A Globo, assim como a ESPN, também enxerga no YouTube um concorrente, e não se dobra aos encantos de seus contratados diante das possibilidades de monetização paralela que agora conseguem abocanhar por meio de views, engajamentos e, no caso de Mauro, até assinaturas.
A redução de cifras de todos os lados está vinculada à fragmentação da distribuição da grana. A publicidade programática, aquela que direciona anúncios de acordo com os algorítimos, levando a cada consumidor aquilo que supostamente ele procura, faz com que o bolo da propaganda já não se concentre apenas em meia-dúzia de veículos. É um modelo que faz chover até na horta do que hoje se trata como “influenciador”, alguém que não necessariamente tem um ofício, mas consegue falar com milhões de pessoas.
No caso de Mauro e de outros nomes do esporte, isso se potencializa pela experiência acumulada no ramo em que eles atuam, especialmente em função da credibilidade conquistada ao longo de bons anos de trabalho e, por que não, com grande ajuda da vitrine que construiu seus nomes -no caso dele, a própria ESPN.
Em seu anúncio sobre a saída do canal, na virada do ano, Mauro explicou que a exclusividade requerida pela ESPN já não compensa as perdas que ele teria, de modo que aceitar algo nesses moldes, atualmente, seria um retrocesso.
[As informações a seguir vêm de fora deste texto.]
Lemma styleObserversLookup_spec e el st lookup st' :
  st_elements st !! e = Some el -> styleObserversLookup e st = ROk lookup st' ->
  lookup = match el_styleObservers el with Some m => m | None => ∅ end /\
  st_bindings st' = st_bindings st.
Proof.
  intros He H. unfold styleObserversLookup, put_element, modify in H. run_inv.
  all: rewrite He in *; match goal with H : Some _ = Some _ |- _ => injection H as <- end.
  all: match goal with H : el_styleObservers _ = _ |- _ => rewrite H end; auto.
Qed.

Lemma filter_writes_touches d :
  List.filter writes_style d = List.filter writes_style (List.filter touches d).
Proof. induction d as [|e r IH]; [reflexivity|]. destruct e; simpl; congruence. Qed.

Lemma setValue_same_undefined callf oid o st :
  st_observers st !! oid = Some o -> o_value o = VUndef -> setValue callf oid VUndef st = ROk tt st.
Proof.
  intros Ho Hv. unfold setValue. rewrite (bind_get_observer _ _ _ _ Ho), Hv. reflexivity.
Qed.

(** ** Idempotence of bind *)

(** Claim C7: once [bind(x)] has succeeded, a second [bind(x)] with the
    same source returns at once with the state left exactly as it is: no
    subscription, no observer, no expression bind/evaluate/assign and no
    other effect. *)
Theorem bind_twice_same_source_is_noop f g bid src st st1 :
  bind f bid src st = ROk tt st1 -> bind g bid src st1 = ROk tt st1.
Proof.
  intros H. apply bound_to_bind_noop. unfold bind in H. decomp.
  apply get_binding_ok in H as [-> Hb].
  destruct (b_isBound x && _)%bool eqn:E.
  - injection H0 as <-. apply andb_true_iff in E as [Hbd Hs].
    destruct (b_source x) as [s|] eqn:Hsrc; [|discriminate].
    apply Nat.eqb_eq in Hs. subst s. exists x. auto.
  - decomp. eapply bind_body_bound_to. eassumption.
Qed.

(** ** The initial read of a from-view binding *)

(** Claim C3 (amended): for a from-view binding that is not already bound
    to [src], a successful [bind(src)] (with a consistent [hyphenate] memo
    table and unused observer ids past [st_next_observer]) assigns to the
    source exactly once, the value [findRuleValue] reads for the hyphenated
    rule, when the element has a [style] attribute and the rule is among
    its declarations; otherwise the heap is untouched.  It never evaluates
    the source expression, never writes an inline style and leaves the
    values of the existing observers as they were. *)
Theorem from_view_bind_initial_read f bid src st st' b el :
  st_bindings st !! bid = Some b -> b_mode b = FromView -> ~ bound_to bid src st ->
  cache_ok st -> observers_fresh st -> st_elements st !! b_target b = Some el ->
  bind f bid src st = ROk tt st' ->
  (exists d, st_trace st' = (st_trace st ++ d)%list /\
     match (if el_hasStyleAttr el
            then findRuleValue (el_style el) (hyphenate_uncached (b_targetProperty b)) else None) with
     | Some v => st_heap st' = ex_assign (b_sourceExpression b) src (VStr v) (st_heap st) /\
                 List.filter touches d = [EAssign bid src (VStr v)]
     | None => st_heap st' = st_heap st /\ List.filter touches d = []
     end) /\
  style_view <$> st_elements st' = style_view <$> st_elements st /\
  (forall oid o, st_observers st !! oid = Some o ->
     exists o', st_observers st' !! oid = Some o' /\ o_value o' = o_value o /\
                o_prevValue o' = o_prevValue o).
Proof.
  intros Hb Hm Hnb Hc Hf He H.
  unfold bind in H. apply bindM_ok in H as (b' & s & Hg & H). apply get_binding_ok in Hg as [-> Hb'].
  rewrite Hb in Hb'. injection Hb' as <-.
  destruct (b_isBound b && _)%bool eqn:Ec.
  { exfalso. apply Hnb. apply andb_true_iff in Ec as [Hbd Hs].
    destruct (b_source b) as [s|] eqn:Hsrc; [|discriminate]. apply Nat.eqb_eq in Hs. subst s.
    exists b. auto. }
  apply bindM_ok in H as ([] & s0 & H0 & H).
  assert (Q0 : quiet st s0 /\ exists b0, st_bindings s0 !! bid = Some b0 /\
                                         binding_statics b0 = binding_statics b).
  { destruct (b_isBound b).
    - split; [eapply (pres_apply quiet); [exact H0|apply pres_quiet_unbind]|].
      eapply unbind_statics; eassumption.
    - injection H0 as <-. split; [reflexivity|]. eauto. }
  destruct Q0 as (Q0 & b0 & Hb0 & Sb0).
  unfold bind_body in H.
  apply bindM_ok in H as (b1 & s0' & Hg & H). apply get_binding_ok in Hg as [-> Hb1].
  rewrite Hb0 in Hb1. injection Hb1 as <-.
  apply bindM_ok in H as ([] & s1 & H1 & H). unfold put_binding, modify in H1. injection H1 as <-.
  apply bindM_ok in H as ([] & s2 & H2 & H).
  apply bindM_ok in H as (lookup & s3 & H3 & H).
  apply bindM_ok in H as (key & s4 & H4 & H).
  apply bindM_ok in H as (oid & s5 & H5 & H).
  apply bindM_ok in H as ([] & s6 & H6 & H7).
  unfold binding_statics in Sb0. injection Sb0 as Et Ep Em Ee.
  assert (Q2 : quiet (set_bindings (<[bid:=with_bound b0 true (Some src)]> (st_bindings s0)) s0) s2)
    by (eapply (pres_apply quiet); [exact H2|quiet_go]).
  assert (Q3 : quiet s2 s3)
    by (eapply (pres_apply quiet); [exact H3|apply pres_quiet_styleObserversLookup]).
  destruct (hyphenateM_spec _ _ _ _ H4) as (Q4 & _ & _ & _ & Hkey).
  assert (Q5 : quiet s4 s5)
    by (eapply (pres_apply quiet); [exact H5|apply pres_quiet_resolve_observer]).
  assert (Q7 : quiet s6 st')
    by (eapply (pres_apply quiet); [exact H7|apply pres_quiet_observe_by_mode]).
  assert (Q03 : quiet st s3).
  { etransitivity; [exact Q0|]. etransitivity; [apply quiet_set_bindings|].
    etransitivity; [exact Q2|exact Q3]. }
  assert (Q05 : quiet st s5) by (etransitivity; [exact Q03|etransitivity; [exact Q4|exact Q5]]).
  assert (Hk : key = hyphenate_uncached (b_targetProperty b)).
  { rewrite <- Ep. apply Hkey. exact (proj1 (proj2 (proj2 (proj2 (proj2 Q03)))) Hc). }
  assert (F : flags_kept (set_bindings (<[bid:=with_bound b0 true (Some src)]> (st_bindings s0)) s0) s5).
  { etransitivity; [eapply (pres_apply flags_kept); [exact H2|]|].
    { pres_go flags_leaf fail. }
    etransitivity; [eapply (pres_apply flags_kept); [exact H3|]|].
    { pres_go flags_leaf fail. }
    etransitivity; [eapply (pres_apply flags_kept); [exact H4|apply pres_flags_hyphenateM]|].
    eapply (pres_apply flags_kept); [exact H5|].
    pres_go flags_leaf ltac:(first [ apply pres_flags_set_binding_observer
                                   | apply pres_flags_hyphenateM ]). }
  destruct (F bid (with_bound b0 true (Some src))) as (b5 & Hb5 & Bd5 & Src5 & St5).
  { simpl. apply lookup_insert_eq. }
  simpl in Bd5, Src5, St5. unfold binding_statics in St5. injection St5 as _ _ _ Ee5.
  destruct Q05 as (Hh5 & SV5 & _).
  destruct (fmap_lookup_fwd _ _ _ _ _ SV5 He) as (el5 & Hel5 & Eel).
  unfold style_view in Eel. injection Eel as Ehas Estyle.
  unfold initial_sync in H6. rewrite Em, Hm in H6. cbn [mode_eqb] in H6.
  rewrite Et in H6. rewrite (bind_get_element _ _ _ _ Hel5) in H6. rewrite Ehas, Estyle, Hk in H6.
  assert (Hobs : forall st'', quiet st st'' -> forall oid o, st_observers st !! oid = Some o ->
     exists o', st_observers st'' !! oid = Some o' /\ o_value o' = o_value o /\
                o_prevValue o' = o_prevValue o).
  { intros st'' Q oid0 o Ho. apply (proj1 (proj2 (proj2 (proj2 Q)))); [|exact Ho].
    eapply observers_fresh_lt; eassumption. }
  assert (Q05' : quiet st s5) by (etransitivity; [exact Q03|etransitivity; [exact Q4|exact Q5]]).
  destruct (el_hasStyleAttr el);
    [destruct (findRuleValue (el_style el) (hyphenate_uncached (b_targetProperty b))) as [v|]|].
  - unfold updateSource in H6. rewrite (bind_get_binding _ _ _ _ Hb5) in H6.
    unfold source_of in H6. rewrite Src5, bind_ret, bind_emit in H6.
    unfold modify in H6. injection H6 as <-.
    destruct (quiet_around _ _ _ _ _ Q05' Q7) as (Hh & Hsv & Hov & d & Hd & Hfd).
    split; [|split; [exact Hsv|]].
    + exists d. split; [exact Hd|]. split; [|exact Hfd].
      rewrite Hh. simpl. rewrite Hh5, Ee5, Ee. reflexivity.
    + intros oid0 o Ho. apply Hov; [eapply observers_fresh_lt; eassumption|exact Ho].
  - injection H6 as <-.
    assert (Q : quiet st st') by (etransitivity; [exact Q05'|exact Q7]).
    destruct Q as (Hh & Hsv & _ & _ & _ & d & Hd & Hfd).
    split; [exists d; auto|]. split; [exact Hsv|]. apply Hobs.
    etransitivity; [exact Q05'|exact Q7].
  - injection H6 as <-.
    assert (Q : quiet st st') by (etransitivity; [exact Q05'|exact Q7]).
    destruct Q as (Hh & Hsv & _ & _ & _ & d & Hd & Hfd).
    split; [exists d; auto|]. split; [exact Hsv|]. apply Hobs.
    etransitivity; [exact Q05'|exact Q7].
Qed.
Benjamin Back, o Benja, ídolo da FOX Sports, canal que desde 2019 pertence ao mesmo conglomerado Disney, também deixou o grupo há pouco tempo, em razão da mesma exigência de exclusividade, mas então pelo SBT, o que já parece até mais incompreensível do que a competição com o YouTube.
A Disney, afinal, promete para breve um streaming de esportes, o Star+, que abrigará conteúdos de seus canais de esportes. A ESPN nega que vá extinguir o FOX Sports, mas o acordo feito com o Cade impõe que a Disney mantenha o canal ativo ao menos até 31 de dezembro deste ano. Depois desta data, tudo pode acontecer, lembrando que a FOX vinha operando no vermelho e pagava salários até três vezes maiores do que os vencimentos das estrelas da ESPN.
Também se espera que a Disney não junte os talentos dos dois canais na mesma panela, como se esporte fosse uma coisa só, mas essa misturinha já vem se desenhando desde a junção. É uma pena.
A ESPN no Brasil tem um DNA muito particular, construído por José Trajano, Juca Kfouri e uns poucos mais. É um canal que, com perdão pelo trocadilho, não joga para a torcida, fazendo-se notar pela capacidade crítica que falta à maioria dos profissionais da área, especialmente na TV, mais ocupados em bajular os ídolos do esporte do que em lhe cobrar resultados e responsabilidades.
A ESPN, enfim, passa longe da profundidade de pires que acomete boa parte das mesas redondas de outros canais e é isso que se espera da imagem construída pelo canal.
Ao TelePadi, por meio de sua assessoria de comunicação, a ESPN informou que gostaria de ter mantido Mauro em seu quadro de talentos, mas não criará uma exceção à regra da casa.
É preciso que cada um calcule, no entanto, quanto vale o seu passe para aceitar ou não esses termos.
O canal informa ainda que a cláusula de exclusividade contratual tem sido determinante para a renovação de contratos em fase de encerramento. A empresa norte americana entende que o profissional que quiser permanecer no grupo terá de se adequar ao modelo de contrato multimídia que também é adotado pela ESPN nos Estados Unidos e nos mais de 60 países em que a marca possui operação no mundo.
No Brasil, a Globo também adota a prática para seus profissionais do jornalismo, que não podem atuar em veículos concorrentes na TV, sites, veículos impressos ou canais no Youtube.
As exigências dos grandes grupos de mídia aí estão, como sempre estiveram, mas ganham alguma flexibilidade na mesma medida em que os profissionais, hoje, já não precisam aceitar imposições muito rígidas, sob a pena de ficarem no dito olho da rua. As possibilidades de escolha, de modo geral, se ampliam, que bom.